Cougar Women, Aging and Telomeres

Cougar Women do whatever they can to make sure they grow older with grace, vitality and of course sexual energy.  Get a group of women together and the conversation always gets around to how to look and feel years younger than our chronological age. Oprah does many of her shows on this fascinating topic and often asks Dr Mehmet Oz to fill us in on the latest and greatest medical breakthroughs. On one of those shows Dr. Oz was talking about telomeres and how they hold dramatic new information about aging.

Dr. RafaelleOne of my favorite doctors here in New York City is Dr. Joseph Raffaele. Dr. Raffaele is a member of the American College of Physicians, is board certified in internal medicine, and is a diplomat of the American Board of Anti-Aging Medicine. In 1995 Dr. Raffaele began researching and developing a scientifically-based treatment program and co-founded PhysioAge Medical Group. Since 1997 Dr. Raffaele has been exclusively focused on anti-aging medicine and bioidentical hormone replacement.

Dr. Raffaele convinced me to take a test to check the length of my telomeres. It was done with a simple blood test. He is very passionate about the research being done and recently wrote an article which gives us a greater insight to why they are so important. Here are some excerpts from his article.

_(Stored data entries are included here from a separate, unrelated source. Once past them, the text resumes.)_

(** * HTML to Google Docs formatting: the [HTMLToDocsParser] of app.py

    A shallow embedding of the export helper of [src/app.py]
    (class [HTMLToDocsParser], lines 1350-1487, and [parse_html_for_docs],
    lines 1489-1500) together with the properties its specification states.

    The class extends Python's [html.parser.HTMLParser].  The library scans
    the markup and calls back [handle_starttag], [handle_endtag] and
    [handle_data]; these three handlers, [_close_tag] and [get_docs_requests]
    are the code of the repository and are embedded here one to one.  The
    parser object is a record, every handler a function from the old object
    to the new one.  Offsets are Python integers, hence [Z]; a character
    of the text is an [ascii], and nothing below depends on the alphabet. *)

From Stdlib Require Import ZArith QArith Ascii String.
From stdpp Require Import base options list sorting strings pretty gmap.

Local Open Scope string_scope.
Local Open Scope list_scope.
Local Open Scope Z_scope.

(** ** Python strings *)

(** The one-character string ['\n']. *)
Definition nl : string := String "010"%char EmptyString.

(** [len s] is Python's [len(s)], an integer. *)
Definition len (s : string) : Z := Z.of_nat (String.length s).

(** [s.endswith(suffix)]. *)
Definition endswith (s suffix : string) : bool :=
  let n := String.length s in
  let k := String.length suffix in
  (k <=? n)%nat && String.eqb (substring (n - k) k s) suffix.

(** Truth value of a string: the empty string is falsy. *)
Definition truthy (s : string) : bool :=
  match s with EmptyString => false | String _ _ => true end.

(** Truth value of [None]-or-string. *)
Definition truthy_opt (o : option string) : bool :=
  match o with None => false | Some s => truthy s end.

(** [tag in [t1, ..., tn]]. *)
Definition tag_in (tag : string) (l : list string) : bool :=
  existsb (String.eqb tag) l.

(** ** The parser object *)

(** One element of [formatting_ranges]: the dict
    [{'type': ..., 'start': ..., 'end': ..., 'url': ...}]. *)
Record fmt_range := Fmt {
  fmt_type : string;
  fmt_start : Z;
  fmt_end : Z;
  fmt_url : option string
}.

(** The attributes of a start tag as the library passes them: a list of
    [(name, value)] pairs, the value being [None] for an attribute written
    without [=]. *)
Definition attrs_t : Type := list (string * option string).

(** The instance attributes that [__init__] creates. *)
Record HTMLToDocsParser := Parser {
  text : string;
  formatting_ranges : list fmt_range;
  current_pos : Z;
  tag_stack : list (string * Z);
  link_url : option string
}.

(** [HTMLToDocsParser()]. *)
Definition init : HTMLToDocsParser :=
  {| text := ""; formatting_ranges := []; current_pos := 0;
     tag_stack := []; link_url := None |}.

Definition set_text (p : HTMLToDocsParser) (t : string) : HTMLToDocsParser :=
  {| text := t; formatting_ranges := formatting_ranges p;
     current_pos := current_pos p; tag_stack := tag_stack p;
     link_url := link_url p |}.

Definition set_link_url (p : HTMLToDocsParser) (u : option string)
  : HTMLToDocsParser :=
  {| text := text p; formatting_ranges := formatting_ranges p;
     current_pos := current_pos p; tag_stack := tag_stack p;
     link_url := u |}.

(** [self.tag_stack.append((tag_type, len(self.text)))]. *)
Definition push_tag (p : HTMLToDocsParser) (tag_type : string)
  : HTMLToDocsParser :=
  {| text := text p; formatting_ranges := formatting_ranges p;
     current_pos := current_pos p;
     tag_stack := tag_stack p ++ [(tag_type, len (text p))];
     link_url := link_url p |}.

(** [if not self.text.endswith('\n'): self.text += '\n']. *)
Definition force_newline (p : HTMLToDocsParser) : HTMLToDocsParser :=
  if endswith (text p) nl then p else set_text p (text p +:+ nl).

(** [dict(attrs)]: a later pair for the same name replaces an earlier one. *)
Definition dict_of (attrs : attrs_t) : gmap string (option string) :=
  fold_left (fun d kv => <[kv.1 := kv.2]> d) attrs ∅.

(** [d.get(key, default)] where the stored value may itself be [None]. *)
Definition dict_get (d : gmap string (option string)) (key : string)
    (default : option string) : option string :=
  match d !! key with
  | Some v => v
  | None => default
  end.

(** ** The handlers *)

Definition handle_starttag (p : HTMLToDocsParser) (tag : string)
    (attrs : attrs_t) : HTMLToDocsParser :=
  let attrs_dict := dict_of attrs in
  if tag_in tag ["strong"; "b"] then push_tag p "bold"
  else if tag_in tag ["em"; "i"] then push_tag p "italic"
  else if String.eqb tag "u" then push_tag p "underline"
  else if String.eqb tag "a" then
    push_tag (set_link_url p (dict_get attrs_dict "href" (Some ""))) "link"
  else if String.eqb tag "h2" then push_tag p "heading2"
  else if String.eqb tag "h3" then push_tag p "heading3"
  else if String.eqb tag "br" then set_text p (text p +:+ nl)
  else if String.eqb tag "p" then
    if truthy (text p) && negb (endswith (text p) nl)
    then set_text p (text p +:+ nl) else p
  else if String.eqb tag "blockquote" then push_tag p "blockquote"
  else p.

(** The loop [for i in range(len(self.tag_stack) - 1, -1, -1)] of
    [_close_tag], up to its [break]: [rscan tag_type stack n] visits the
    indices [n-1, n-2, ..., 0] and answers the first one whose entry has
    the type looked for. *)
Fixpoint rscan (tag_type : string) (stack : list (string * Z)) (n : nat)
  : option (nat * Z) :=
  match n with
  | O => None
  | S i =>
      match stack !! i with
      | Some (t, start) =>
          if String.eqb t tag_type then Some (i, start)
          else rscan tag_type stack i
      | None => rscan tag_type stack i
      end
  end.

A telomere is like a protective cap for the ends of chromosomes, which carry the genetic material of cells. Picture two shoelaces, one with a plastic tip and the other without.  Just as that tip keeps the threads of a shoelace from fraying, telomeres keep our chromosomes intact and functioning—healthy enough to allow them to reproduce cells. When you can’t reproduce cells, you become old and frail.

It’s the length of a telomere that’s crucial—the longer it is, the healthier you are. And not surprisingly, the older you are, the shorter your telomeres tend to be. Over the past few years, anti-aging reserachers have been developing methods to measure telomeres—and to evaluate the beneficial effects of therapies to maintain and even increase telomere length. And that makes it one of the most exciting new areas in the entire field.

 

It’s been a generation since cholesterol levels became known as a marker of cardiovascular health. People began comparing their cholesterol counts in general conversation, and cholesterol-reducing strategies from eating less fat to taking medications like Lipitor became a mainstay of any discussion of personal health. But monitoring and intervening in cholesterol levels is now about as cutting edge as a floppy disk.  Though a major advance in its day and still a useful tool, cholesterol counts are hardly sophisticated by today’s standards.  It can give you a snapshot of your heart health, but not much more. Whatever your cholesterol count is today, and whatever it might indicate about your risk of heart disease, it tells you nothing about the cumulative damage your arteries have undergone over the years. History is not written in your cholesterol level. So as an early-warning system, it has its limitations. And it’s by no means a biomarker of aging.

But telomere length is—and its time is fast approaching. It won’t be long before people are talking less about their cholesterol counts than about their telomere lengths.  Indeed, it’s becoming increasingly evident how closely related the two developments are—and how far telomere length may surpass cholesterol as a diagnostic and therapeutic tool. Just as the original Framingham Heart Study demonstrated a link between high cholesterol and heart disease, many studies over the past few years have made a direct association between telomere length, age, and chronic disease.

However, unlike with cholesterol, it’s not just one of the diseases of aging that is associated with telomere length, but many—everything from cancer to dementia. And just as the world changed when a test to inexpensively measure cholesterol came along, it is about to change again with the development of a simple lab test to measure telomere length that will become increasingly available in the coming few years.